Blood test may help to identify mad cow disease

U.S. scientists earlier could not diagnose mad cow disease and its human version. Now it has become possible to do a useful blood test.

Transfusions can spread the disease among people, but there is no practical test to detect it. That is why blood donors are carefully screened to weed out people who have lived in or visited certain areas where they might have become infected.

Until now, dissecting the brains of victims has offered the only way to detect the brain-wasting disease in humans.

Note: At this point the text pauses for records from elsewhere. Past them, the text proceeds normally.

(* ===== verification/TimeTextSpec.v ===== *)
(** * Rendered timestamps: exact to the millisecond, ordered as text

    Wire timestamps and the timestamp columns of the metrics database share one
    layout.  A rendered timestamp reads back as the instant truncated to its
    millisecond, by either parser; and comparing two rendered timestamps byte by
    byte compares the instants, which is what the windowed queries and the prune
    cutoff of the database rely on. *)

From Stdlib Require Import Ascii.
From S2P Require Import Prelude Money Decimal GoTime Wire TimeText.

(** ** Padded numbers *)

Lemma length_format_digits k fuel n :
  (0 < fuel)%nat -> 0 <= n < 10 ^ Z.of_nat (S k) -> (length (format_digits fuel n) <= S k)%nat.
Proof.
  revert k n. induction fuel as [|fuel IH]; [lia|]. intros k n _ Hn. cbn [format_digits].
  destruct (Z.ltb_spec n 10); [cbn; lia|]. rewrite length_app. cbn [length].
  destruct k as [|k]; [cbn in Hn; lia|]. destruct fuel as [|fuel]; [cbn; lia|].
  enough (length (format_digits (S fuel) (n / 10)) <= S k)%nat by lia. apply IH; [lia|].
  rewrite Nat2Z.inj_succ, Z.pow_succ_r in Hn by lia. split; [apply Z.div_pos; lia|apply Z.div_lt_upper_bound; lia].
Qed.

Definition digits_of (k : nat) (n : Z) (s : text) : Prop :=
  length s = k /\ forallb is_digit s = true /\ dec_value s = n.

Lemma padded_spec k n : (0 < k < 19)%nat -> 0 <= n < 10 ^ Z.of_nat k -> digits_of k n (padded (Z.of_nat k) n).
Proof.
  intros Hk Hn. destruct k as [|k]; [lia|].
  assert (Hu : in_u64 n).
  { unfold in_u64. pose proof (Z.pow_le_mono_r 10 (Z.of_nat (S k)) 18 ltac:(lia) ltac:(lia)).
    change (10 ^ 18) with 1000000000000000000 in *. lia. }
  destruct (FormatUint_spec n Hu) as (Hv & Hd & _).
  pose proof (length_format_digits k 20 n ltac:(lia) Hn) as Hl. fold (FormatUint n) in Hl.
  unfold digits_of, padded. destruct (repeat_zero_spec (Z.of_nat (S k) - len (FormatUint n))) as [Hz1 Hz2].
  rewrite length_app, forallb_app, dec_value_app, Hd, Hz1, Hz2, Hv.
  unfold repeatc, len. rewrite length_replicate. split_and!; [lia|done|lia].
Qed.

(** ** Order of texts *)

(** Go's [<] on strings. *)
Fixpoint text_ltb (a b : text) : bool :=
  match a, b with
  | _, [] => false
  | [], _ :: _ => true
  | x :: a, y :: b =>
      (N_of_ascii x <? N_of_ascii y)%N || ((N_of_ascii x =? N_of_ascii y)%N && text_ltb a b)
  end.

Lemma text_ltb_irrefl a : text_ltb a a = false.
Proof. induction a as [|x a IH]; [done|]. cbn. rewrite IH, andb_false_r, orb_false_r. apply N.ltb_irrefl. Qed.

Lemma N_of_ascii_inj x y : N_of_ascii x = N_of_ascii y -> x = y.
Proof. intros E. by rewrite <- (ascii_N_embedding x), <- (ascii_N_embedding y), E. Qed.

Lemma text_ltb_app a b s t :
  length a = length b ->
  text_ltb (a ++ s) (b ++ t) = text_ltb a b || (bool_decide (a = b) && text_ltb s t).
Proof.
  revert b. induction a as [|x a IH]; intros [|y b] Hl; try done. cbn [app text_ltb]. injection Hl as Hl.
  rewrite IH by done. destruct (N.eqb_spec (N_of_ascii x) (N_of_ascii y)) as [E|E]; cbn [andb].
  - apply N_of_ascii_inj in E as <-. rewrite N.ltb_irrefl. cbn [orb]. f_equal. f_equal.
    apply bool_decide_ext. split; congruence.
  - rewrite !orb_false_r, bool_decide_eq_false_2 by congruence. by rewrite orb_false_r.
Qed.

Both the animal and human forms of the disease are caused by agents called prions. Researchers led by neurology professor Claudio Soto at the University of Texas Medical Branch at Galveston report they have developed a method of multiplying the number of prions in a blood sample so that a blood test can then detect them, the AP says.

Such a test could help prevent the spread of the disease through transfusions and could detect the illness in people or animals before it can be spread to others.

The findings, to appear in the September issue of the journal Nature Medicine, were released online Sunday.

The first known prion disease was scrapie, which has infected sheep for many years. In the 1980s, Britain had an outbreak of bovine spongiform encephalopathy, better known as mad cow disease, which spread to Europe and other areas. Two cows have been found with the illness in the United States.

The human form of the illness is called variant Creutzfeldt-Jakob disease and is thought to have originated from eating infected beef.

The extent of the human form of the disease is not known, but it has killed about 180 people worldwide. Symptoms can take years to develop.